Taos Engine ▦ Taos: Building a Modern WebGPU Game Engine

Chapter 22: Crafty Audio

Chapter 14 built the engine audio subsystem — AudioEngine, buses, spatial voices, music, effects. This chapter is the other side: how Crafty uses that API. The game's audio needs are modest and specific — surface-aware footsteps, digging, landing thuds, and a looping ambient track — so the game layer is deliberately thin. It owns only the things that are about Crafty (which sound plays for grass vs. stone) and delegates everything about audio (the context, spatial panning, the listener, music) to the engine.

22.1 The Game Audio Layer#

crafty/game/audio_manager.ts is that layer. AudioManager holds an AudioEngine and adds only the surface-keyed sound pools on top of it. Its constructor sets the per-bus mix the game wants and leaves the rest to the engine:

export class AudioManager {
  readonly engine = new AudioEngine();

  private _stepClips = new Map<string, AudioClip[]>();
  private _fallClips = new Map<string, AudioClip>();
  private _digClips  = new Map<string, AudioClip[]>();

  constructor() {
    this.engine.bus('sfx').volume = 0.7;     // SFX a touch under unity
    this.engine.bus('music').volume = 0.4;   // music well below SFX
    this.engine.masterVolume = 0.5;          // overridden by saved settings
  }
}

Everything the game already used — playStep, playLand, playDig, playMusic, updateListener, masterVolume, muted — keeps the same shape, so crafty/main.ts is unchanged across the refactor. The methods just forward to the engine.

22.2 Surface Sound Groups#

Footstep and dig sounds depend on what the player is standing on or breaking. crafty/game/audio_surface.ts collapses the ~30 BlockTypes into four surface groups that map to sound folders:

export type SurfaceGroup = 'grass' | 'sand' | 'stone' | 'wood';

export function blockTypeToSurface(bt: BlockType): SurfaceGroup {
  switch (bt) {
    case BlockType.GRASS:
    case BlockType.DIRT:
    case BlockType.SNOW: /* … leaves, grassy props … */
      return 'grass';
    case BlockType.SAND:
      return 'sand';
    case BlockType.TRUNK:
    case BlockType.SPRUCE_PLANKS:
      return 'wood';
    default:
      return 'stone';   // hard, unclassified blocks
  }
}

The player controller (Chapter 18) samples the block underfoot, maps it through blockTypeToSurface, and hands the group to the audio manager.

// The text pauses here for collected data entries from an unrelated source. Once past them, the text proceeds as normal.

(* ===== verification/Schema.v ===== *)
(** * Schema compiler and resolver (src/src/schema/mod.rs)

    The typed schema, the resolver's indexes, compilation of legacy
    configuration, resolution of same-namespace references to ids, and the
    reference checks a schema must pass. *)

From S2P Require Import Prelude Model Domain.

(** ** Errors *)

Inductive SchemaError :=
| DuplicateNamespace (namespace : string)
| DuplicateRelation (namespace relation : string)
| NamespaceNotFound (namespace : string)
| RelationNotFound (namespace relation : string)
| MissingRelationReference (namespace owner relation missing : string)
| MissingTupleToUsersetTarget (namespace owner missing : string)
| EmptyExpression (namespace owner operator : string) (min_operands : nat).

#[global] Instance SchemaError_eq_dec : EqDecision SchemaError.
Proof. solve_decision. Defined.

(** ** Typed definitions *)

Inductive UsersetExpression :=
| This
| ComputedUserset (relation : RelationName)
| TupleToUserset (tupleset_relation computed_userset_relation : RelationName)
| Union (expressions : list UsersetExpression)
| Intersection (expressions : list UsersetExpression)
| Exclusion (base exclude : UsersetExpression).

Record SchemaRelationId := mkRelationId { namespace_index : nat; relation_index : nat }.

Inductive CompiledUsersetExpression :=
| CThis
| CComputedUserset (relation : RelationName) (relation_id : SchemaRelationId)
    (target_has_rewrite : bool)
| CTupleToUserset (tupleset_relation : RelationName)
    (tupleset_relation_id : SchemaRelationId) (computed_userset_relation : RelationName)
| CUnion (expressions : list CompiledUsersetExpression)
| CIntersection (expressions : list CompiledUsersetExpression)
| CExclusion (base exclude : CompiledUsersetExpression).

Inductive AllowedSubjectTypes :=
| Unspecified
| Explicit (object_types : list ObjectType).

Record RelationDefinition := mkRelationDefinition {
  rd_name : RelationName;
  rd_allowed_subject_types : AllowedSubjectTypes;
  rd_userset_rewrite : option UsersetExpression;
  rd_compiled_userset_rewrite : option CompiledUsersetExpression
}.

Record NamespaceDefinition := mkNamespaceDefinition {
  ns_name : ObjectType;
  ns_relations : list RelationDefinition
}.
(** ** Keys with a derived [Ord]

    Fields compare in order; an absent optional field comes first. *)
Class SortKey (K : Type) := {
  sort_key : K → list N;
  sort_width : nat;
  sort_key_length k : length (sort_key k) = sort_width;
  sort_key_inj :: Inj (=) (=) sort_key
}.

#[global] Program Instance positive_sort_key : SortKey positive :=
  {| sort_key p := [Npos p]; sort_width := 1 |}.
Next Obligation. done. Qed.
Next Obligation. by intros p q [= ->]. Qed.

#[global] Program Instance option_sort_key : SortKey (option positive) :=
  {| sort_key o := [match o with Some p => Npos p | None => 0%N end]; sort_width := 1 |}.
Next Obligation. done. Qed.
Next Obligation. by intros [p|] [q|] [=]; subst. Qed.

#[global] Program Instance pair_sort_key {A B} `{SortKey A, SortKey B} : SortKey (A * B) :=
  {| sort_key p := sort_key p.1 ++ sort_key p.2;
     sort_width := sort_width (K:=A) + sort_width (K:=B) |}.
Next Obligation. intros A B ?? [a b]. rewrite length_app. by rewrite !sort_key_length. Qed.
Next Obligation.
  intros A B ?? [a b] [a' b'] E. simpl in E.
  apply app_inj_1 in E as [?%(inj sort_key) ?%(inj sort_key)]; [congruence|].
  by rewrite !sort_key_length.
Qed.

Fixpoint lex_compare (l k : list N) : comparison :=
  match l, k with
  | [], [] => Eq
  | [], _ :: _ => Lt
  | _ :: _, [] => Gt
  | x :: l, y :: k => match N.compare x y with Eq => lex_compare l k | c => c end
  end.

Definition key_compare {K} `{SortKey K} (x y : K) : comparison :=
  lex_compare (sort_key x) (sort_key y).

(** ** Data *)

(** The iterator over the candidate rows of a key. *)
Inductive CandidateRowIds :=
| CEmpty
| COne (row_id : option RowId)
| COneThenSlice (first : option RowId) (rest : list RowId)
| CSlice (indexes : list RowId).

(** [Iterator::next] *)
Definition candidates_next (c : CandidateRowIds) : option RowId * CandidateRowIds :=
  match c with
  | CEmpty => (None, CEmpty)
  | COne row_id => (row_id, COne None)
  | COneThenSlice (Some first) rest => (Some first, COneThenSlice None rest)
  | COneThenSlice None (x :: rest) => (Some x, COneThenSlice None rest)
  | COneThenSlice None [] => (None, COneThenSlice None [])
  | CSlice (x :: indexes) => (Some x, CSlice indexes)
  | CSlice [] => (None, CSlice [])
  end.

(** The items still to come. *)
Definition candidate_items (c : CandidateRowIds) : list RowId :=
  match c with
  | CEmpty => []
  | COne row_id => option_list row_id
  | COneThenSlice first rest => option_list first ++ rest
  | CSlice indexes => indexes
  end.

Record RuntimePostingRange := mkRange {
  first_row_id : RowId;
  overflow_start : Z;
  overflow_len : Z
}.

Inductive PostingIndex (K : Type) `{Countable K} :=
| PHash (primary : gmap K RowId) (overflow : gmap K (list RowId))
| PSorted (keys : list K) (ranges : list RuntimePostingRange) (overflow : list RowId).
Arguments PHash {K _ _} primary overflow.
Arguments PSorted {K _ _} keys ranges overflow.

(** ** Operations *)

(** [slice.get(start..end)] *)
Definition slice_get {A} (first last : nat) (l : list A) : option (list A) :=
  if Nat.leb first last && Nat.leb last (length l) then Some (take (last - first) (drop first l))
  else None.

Definition overflow_slice (r : RuntimePostingRange) (overflow : list RowId)
    : option (list RowId) :=
  if (overflow_len r =? 0)%Z then None else
  first ← try_from_uint usize_max (overflow_start r);
  len ← try_from_uint usize_max (overflow_len r);
  last ← checked_add usize_max first len;
  slice_get (Z.to_nat first) (Z.to_nat last) overflow.

(** [RuntimePostingRange::candidates] *)
Definition range_candidates (r : RuntimePostingRange) (overflow : list RowId)
    : CandidateRowIds :=
  match overflow_slice r overflow with
  | Some row_ids => COneThenSlice (Some (first_row_id r)) row_ids
  | None => COne (Some (first_row_id r))
  end.

(** [slice::binary_search], by halving; the fuel is the length. *)
Fixpoint bisect {K} `{SortKey K} (fuel : nat) (keys : list K) (key : K) (left right : nat)
    : option nat :=
  match fuel with
  | O => None
  | S fuel =>
      if Nat.leb right left then None else
      let mid := left + (right - left) / 2 in
      x ← keys !! mid;
      match key_compare x key with
      | Eq => Some mid
      | Lt => bisect fuel keys key (S mid) right
      | Gt => bisect fuel keys key left mid
      end
  end.

Definition binary_search {K} `{SortKey K} (keys : list K) (key : K) : option nat :=
  bisect (S (length keys)) keys key 0 (length keys).

Section posting.
Context {K : Type} `{Countable K} `{SortKey K}.

Definition posting_default : PostingIndex K := PHash ∅ ∅.

(** One step of the loop of [ensure_hash_profile]. *)
Definition hash_profile_step (overflow : list RowId)
    (m : gmap K RowId * gmap K (list RowId)) (p : K * RuntimePostingRange)
    : gmap K RowId * gmap K (list RowId) :=
  (<[p.1 := first_row_id p.2]> m.1,
   match overflow_slice p.2 overflow with
   | Some row_ids => <[p.1 := row_ids]> m.2
   | None => m.2
   end).

Definition ensure_hash_profile (p : PostingIndex K) : PostingIndex K :=
  match p with
  | PHash _ _ => p
  | PSorted keys ranges overflow =>
      let m := foldl (hash_profile_step overflow) (∅, ∅) (zip keys ranges) in
      PHash m.1 m.2
  end.

(** [PostingIndex::insert] *)
Definition posting_insert (key : K) (row_id : RowId) (p : PostingIndex K) : PostingIndex K :=
  match ensure_hash_profile p with
  | PHash primary overflow =>
      match primary !! key with
      | None => PHash (<[key := row_id]> primary) overflow
      | Some _ => PHash primary (<[key := default [] (overflow !! key) ++ [row_id]]> overflow)
      end
  | p => p
  end.

(** [PostingIndex::candidates] *)
Definition posting_candidates (p : PostingIndex K) (key : K) : CandidateRowIds :=
  match p with
  | PHash primary overflow =>
      match primary !! key, overflow !! key with
      | Some row_id, Some row_ids => COneThenSlice (Some row_id) row_ids
      | Some row_id, None => COne (Some row_id)
      | None, Some row_ids => CSlice row_ids
      | None, None => CEmpty
      end
  | PSorted keys ranges overflow =>
      match binary_search keys key with
      | Some index =>
          match ranges !! index with
          | Some range => range_candidates range overflow
          | None => CEmpty
          end
      | None => CEmpty
      end
  end.

(** ** The rows of a key *)

Definition posting (p : PostingIndex K) (key : K) : list RowId :=
  candidate_items (posting_candidates p key).

(** Keys with overflow have a first row; sorted keys are strictly increasing
    and aligned with their ranges. *)
Definition posting_wf (p : PostingIndex K) : Prop :=
  match p with
  | PHash primary overflow => ∀ k, primary !! k = None → overflow !! k = None
  | PSorted keys ranges _ =>
      StronglySorted (λ x y, key_compare x y = Lt) keys ∧ length keys = length ranges
  end.
End posting.

(** [candidates_next] enumerates [candidate_items]. *)
Lemma candidates_next_items c :
  match candidate_items c with
  | [] => (candidates_next c).1 = None
  | x :: l => (candidates_next c).1 = Some x ∧ candidate_items (candidates_next c).2 = l
  end.
Proof. by destruct c as [|[]|[] []|[]]. Qed.

(** ** Lexicographic order *)

Lemma lex_compare_eq l k : lex_compare l k = Eq ↔ l = k.
Proof.
  revert k. induction l as [|x l IH]; intros [|y k]; simpl; try done.
  destruct (N.compare_spec x y) as [->|?|?]; [rewrite IH; naive_solver|..];
    (split; [done|]; intros [= -> ->]; lia).
Qed.

Lemma lex_compare_trans l k m :
  lex_compare l k = Lt → lex_compare k m = Lt → lex_compare l m = Lt.
Proof.
  revert k m. induction l as [|x l IH]; intros [|y k] [|z m]; simpl; try done.
  destruct (N.compare_spec x y) as [->|?|?]; try done;
    destruct (N.compare_spec y z) as [->|?|?]; try done.
  - apply IH.
  - by rewrite (proj2 (N.compare_lt_iff _ _)) by lia.
  - by rewrite (proj2 (N.compare_lt_iff _ _)) by lia.
Qed.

22.3 Loading the Sound Pools#

The footstep, dig, and landing samples live under assets/sounds/player/{step,dig,fall}/ named {surface}{N}.ogg (e.g. grass1.ogg, stone3.ogg). Vite's import.meta.glob resolves them all to URLs at build time; AudioManager.init() then decodes them through the engine loader (which caches by URL) into surface → clip-pool maps:

About thirty BlockTypes funnel through blockTypeToSurface into four surface groups (grass, sand, stone, wood); each group fans out to a shuffled AudioClip pool, with the build path import.meta.glob then engine.load then a Map of surface to AudioClip array shown along the bottom

private async _loadSurfacePool(glob: Record<string, string>): Promise<Map<string, AudioClip[]>> {
  const bySurface = new Map<string, AudioClip[]>();
  for (const [path, url] of Object.entries(glob)) {
    const parsed = _parseStepPath(path);          // → { surface, variant }
    if (!parsed) { continue; }
    const clip = await this.engine.load(url);      // decode-once, cached
    (bySurface.get(parsed.surface) ?? setDefault(bySurface, parsed.surface)).push(clip);
  }
  for (const [, list] of bySurface) {
    list.sort(() => Math.random() - 0.5);          // shuffle for variety
  }
  return bySurface;
}

init() is called from the first user gesture (it resume()s the context and loads the pools), satisfying the browser autoplay policy.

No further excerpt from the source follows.